(GIVEN DATA begins)
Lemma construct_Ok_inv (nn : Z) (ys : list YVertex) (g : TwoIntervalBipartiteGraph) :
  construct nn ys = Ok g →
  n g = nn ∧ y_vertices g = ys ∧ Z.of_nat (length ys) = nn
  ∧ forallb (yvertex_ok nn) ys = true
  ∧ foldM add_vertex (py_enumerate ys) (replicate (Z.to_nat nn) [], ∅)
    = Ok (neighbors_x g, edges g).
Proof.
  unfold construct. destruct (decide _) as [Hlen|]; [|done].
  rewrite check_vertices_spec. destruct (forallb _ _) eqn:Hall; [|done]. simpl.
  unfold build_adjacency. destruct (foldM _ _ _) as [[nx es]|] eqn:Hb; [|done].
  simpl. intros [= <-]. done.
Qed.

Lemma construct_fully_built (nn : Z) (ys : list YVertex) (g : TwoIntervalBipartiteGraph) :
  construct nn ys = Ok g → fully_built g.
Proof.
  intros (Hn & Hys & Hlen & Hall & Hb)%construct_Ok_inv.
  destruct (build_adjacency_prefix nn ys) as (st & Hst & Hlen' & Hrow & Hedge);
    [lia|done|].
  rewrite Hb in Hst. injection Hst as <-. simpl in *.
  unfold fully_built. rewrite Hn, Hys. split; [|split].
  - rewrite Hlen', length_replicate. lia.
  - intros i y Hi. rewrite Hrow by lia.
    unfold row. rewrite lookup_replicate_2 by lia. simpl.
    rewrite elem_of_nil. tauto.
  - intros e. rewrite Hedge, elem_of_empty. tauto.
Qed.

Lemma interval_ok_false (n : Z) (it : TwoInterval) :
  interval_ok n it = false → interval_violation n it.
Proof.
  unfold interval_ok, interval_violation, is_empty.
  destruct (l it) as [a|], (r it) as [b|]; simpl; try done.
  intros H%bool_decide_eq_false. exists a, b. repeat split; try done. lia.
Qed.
(GIVEN DATA ends)
### EXERCISE AIM
Among the lines of the records, copy out each one that contains the word "Lemma".

### TASK ANSWER
Lemma construct_Ok_inv (nn : Z) (ys : list YVertex) (g : TwoIntervalBipartiteGraph) :
Lemma construct_fully_built (nn : Z) (ys : list YVertex) (g : TwoIntervalBipartiteGraph) :
Lemma interval_ok_false (n : Z) (it : TwoInterval) :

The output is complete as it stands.